As a parent, you can respond to signs of anxiety by talking to your child about school concerns and make time to listen when kids want to talk - review your child's worries one at a time and help them problem solve so they don't become overwhelmed.
The following strategies help children overcome anxiety as they return to school.
1 Overcome Physical Symptoms
It is hard to think if the body is stressed. Help your child to use calming strategies like mindfulness or breathing exercises. Slowing their breathing can reduce symptoms of anxiety, depression, anger and confusion. Useful apps to help control breathing include Smiling Mind (iOS and Android) or Breathing Bubbles (Android only).
2 Avoid Avoidance
Anxiety increases when a child avoids eye contact, refuses to raise his/her hand to answer a question or refuses to attend school. So the most effective way to deal with social anxiety might be to face it. Allow your child to have small experiences of social success – give their opinion to one person, start a conversation with someone they know – so they can learn to feel safe in these social situations.

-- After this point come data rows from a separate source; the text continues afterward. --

(** * LAN8700 Ethernet PHY driver (CycloneTCP, drivers/phy/lan8700_driver.c)

    A shallow embedding of the driver and the properties of its link-state
    detection, negotiation decoding and register access.

    The driver talks to three collaborators that live outside the file: the
    MDIO transport of the NIC driver ([readPhyReg], [writePhyReg]), the host
    stack ([osSetEvent], [nicNotifyLinkChange], [updateMacConfig]) and the
    optional external interrupt line driver.  Every call to one of them is
    recorded, in program order, in an event log, and so is every store to the
    pending-event flag of the interface, which the host stack reads once it
    is signalled; what the transport answers to the n-th read is taken from
    an arbitrary reply sequence, so that each theorem holds whatever the
    hardware answers. *)

From Stdlib Require Import ZArith List Bool Lia String.
Import ListNotations.
Local Open Scope Z_scope.

(** ** Machine integers *)

(** Conversion to [uint8_t] and [uint16_t]: reduction modulo 2^8 and 2^16. *)
Definition to_uint8 (x : Z) : Z := x mod 2 ^ 8.
Definition to_uint16 (x : Z) : Z := x mod 2 ^ 16.

(** ** Types of the host stack used by the driver (core/net.h, core/nic.h) *)

Inductive error_t : Set := NO_ERROR | ERROR_FAILURE.

Inductive NicLinkSpeed : Set :=
  | NIC_LINK_SPEED_UNKNOWN
  | NIC_LINK_SPEED_10MBPS
  | NIC_LINK_SPEED_100MBPS
  | NIC_LINK_SPEED_1GBPS.

Inductive NicDuplexMode : Set :=
  | NIC_UNKNOWN_DUPLEX_MODE
  | NIC_HALF_DUPLEX_MODE
  | NIC_FULL_DUPLEX_MODE.

(** The external interrupt line driver is a table of three callbacks
    ([init], [enableIrq], [disableIrq]); the driver only tests the pointer
    against [NULL] and calls through it. *)
Inductive ExtIntDriver : Set := ExtIntLine.

(** The fields of [NetInterface] that the driver reads or writes.
    [extIntDriver = None] is the [NULL] pointer. *)
Record NetInterface : Set := mkNetInterface {
  phyAddr : Z;
  extIntDriver : option ExtIntDriver;
  linkState : bool;
  linkSpeed : NicLinkSpeed;
  duplexMode : NicDuplexMode;
  phyEvent : bool
}.

Definition set_linkState (b : bool) (i : NetInterface) : NetInterface :=
  mkNetInterface (phyAddr i) (extIntDriver i) b (linkSpeed i) (duplexMode i)
    (phyEvent i).

Definition set_linkSpeed (s : NicLinkSpeed) (i : NetInterface) : NetInterface :=
  mkNetInterface (phyAddr i) (extIntDriver i) (linkState i) s (duplexMode i)
    (phyEvent i).

Definition set_duplexMode (d : NicDuplexMode) (i : NetInterface) : NetInterface :=
  mkNetInterface (phyAddr i) (extIntDriver i) (linkState i) (linkSpeed i) d
    (phyEvent i).

Definition set_phyEvent (b : bool) (i : NetInterface) : NetInterface :=
  mkNetInterface (phyAddr i) (extIntDriver i) (linkState i) (linkSpeed i)
    (duplexMode i) b.

(** ** Constants of lan8700_driver.h and of the build

    The macros of the header are the fields of a record, and every
    definition below is parametric in it: no property depends on the values
    the header gives them, beyond what is stated as a hypothesis.  The
    three booleans say whether the trace macro of that level expands to an
    output statement at the configured [TRACE_LEVEL] (it expands to nothing
    otherwise, arguments included). *)
Record Lan8700Header : Set := mkHeader {
  LAN8700_PHY_ADDR : Z;
  LAN8700_PHY_REG_BMCR : Z;
  LAN8700_PHY_REG_BMSR : Z;
  LAN8700_PHY_REG_ISR : Z;
  LAN8700_PHY_REG_IMR : Z;
  LAN8700_PHY_REG_PSCSR : Z;
  BMCR_RESET : Z;
  BMSR_LINK_STATUS : Z;
  IMR_AN_COMPLETE : Z;
  IMR_LINK_DOWN : Z;
  PSCSR_HCDSPEED_MASK : Z;
  PSCSR_HCDSPEED_10BT : Z;
  PSCSR_HCDSPEED_10BT_FD : Z;
  PSCSR_HCDSPEED_100BTX : Z;
  PSCSR_HCDSPEED_100BTX_FD : Z;
  trace_info : bool;
  trace_warning : bool;
  trace_debug : bool
}.

(** The register map and bit layout of the LAN8700 data sheet, with address
    0 as the default and every trace level on. *)
Definition lan8700_datasheet : Lan8700Header :=
  {| LAN8700_PHY_ADDR := 0;
     LAN8700_PHY_REG_BMCR := 0;
     LAN8700_PHY_REG_BMSR := 1;
     LAN8700_PHY_REG_ISR := 29;
     LAN8700_PHY_REG_IMR := 30;
     LAN8700_PHY_REG_PSCSR := 31;
     BMCR_RESET := Z.shiftl 1 15;
     BMSR_LINK_STATUS := Z.shiftl 1 2;
     IMR_AN_COMPLETE := Z.shiftl 1 6;
     IMR_LINK_DOWN := Z.shiftl 1 4;
     PSCSR_HCDSPEED_MASK := Z.shiftl 7 2;
     PSCSR_HCDSPEED_10BT := Z.shiftl 1 2;
     PSCSR_HCDSPEED_10BT_FD := Z.shiftl 5 2;
     PSCSR_HCDSPEED_100BTX := Z.shiftl 2 2;
     PSCSR_HCDSPEED_100BTX_FD := Z.shiftl 6 2;
     trace_info := true;
     trace_warning := true;
     trace_debug := true |}.

(** ** What the driver does that its environment sees *)

(** One constructor per external call, and one for the store to
    [interface->phyEvent].  A read carries the value the transport returned;
    the two host callbacks that receive the interface pointer carry the
    interface as it is at the call; a store to the flag carries the value
    stored, and its place in the log is its place among the calls. *)
Inductive Event : Set :=
  | ExtIntInit
  | ExtIntEnableIrq
  | ExtIntDisableIrq
  | WritePhyReg (phy reg data : Z)
  | ReadPhyReg (phy reg value : Z)
  | OsSetEvent
  | StorePhyEvent (b : bool)
  | UpdateMacConfig (i : NetInterface)
  | NicNotifyLinkChange (i : NetInterface)
  | TraceInfo (msg : string)
  | TraceWarning (msg : string)
  | TraceDebug (msg : string)
  | TraceDebugReg (i value : Z).

(** The state a driver call runs in: the interface, the replies of the
    transport ([mdio n] answers the n-th read since the start), the number of
    reads served so far, and the log of external calls and flag stores,
    oldest first. *)
Record World : Type := mkWorld {
  netif : NetInterface;
  mdio : nat -> Z;
  mdioReads : nat;
  events : list Event
}.

(** ** The driver monad: state passing over [World] *)

Definition Drv (A : Type) : Type := World -> A * World.

Definition ret {A : Type} (a : A) : Drv A := fun w => (a, w).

3 Have a Change of Mindset
Fear and anxiety are normal and benefit us by helping us to respond efficiently to danger. However, providing overwhelming social experiences may lead to overwhelming fear and failure, and may make anxiety sufferers less likely to try again - or at all. Start small and build their courage.
4 Provide Support
While you want to support your child by providing them with comfort and encouragement – ensure you also encourage them to face the fears that cause the anxiety. You cannot promise negative things won’t happen. It is possible your child will be embarrassed or be judged. Rather than trying to avoid these events, try reframing them. Remember that we all experience negative social feedback, and this does not make you silly or of less value. It makes you normal. Or, rather than seeing it as embarrassing, maybe it can be funny. Remember it is the “perception” that something is a threat – not the reality. Reasoning with your child to help them see your perspective may not change theirs. This reality only changes with positive real experiences.
5 Talk about Bullying
Bullying at school is a serious problem and can, in extreme cases, result in injury or even death. If you suspect that your child is being bullied, reassure your child that you and the teacher will support him or her. Follow up on any action taken and remain involved in the decision making process. Check in often with your son or daughter about how things are going. Keep in mind children may be reluctant to talk due to fear of embarrassment or further harm.
Any recent prolonged absence from school may have increased social anxiety. Children avoiding what they fear can make their fear become greater. Remind your child that what we think is truth is often revealed as untrue when we face our fears. There is joy in social situations. Keep turning up to them.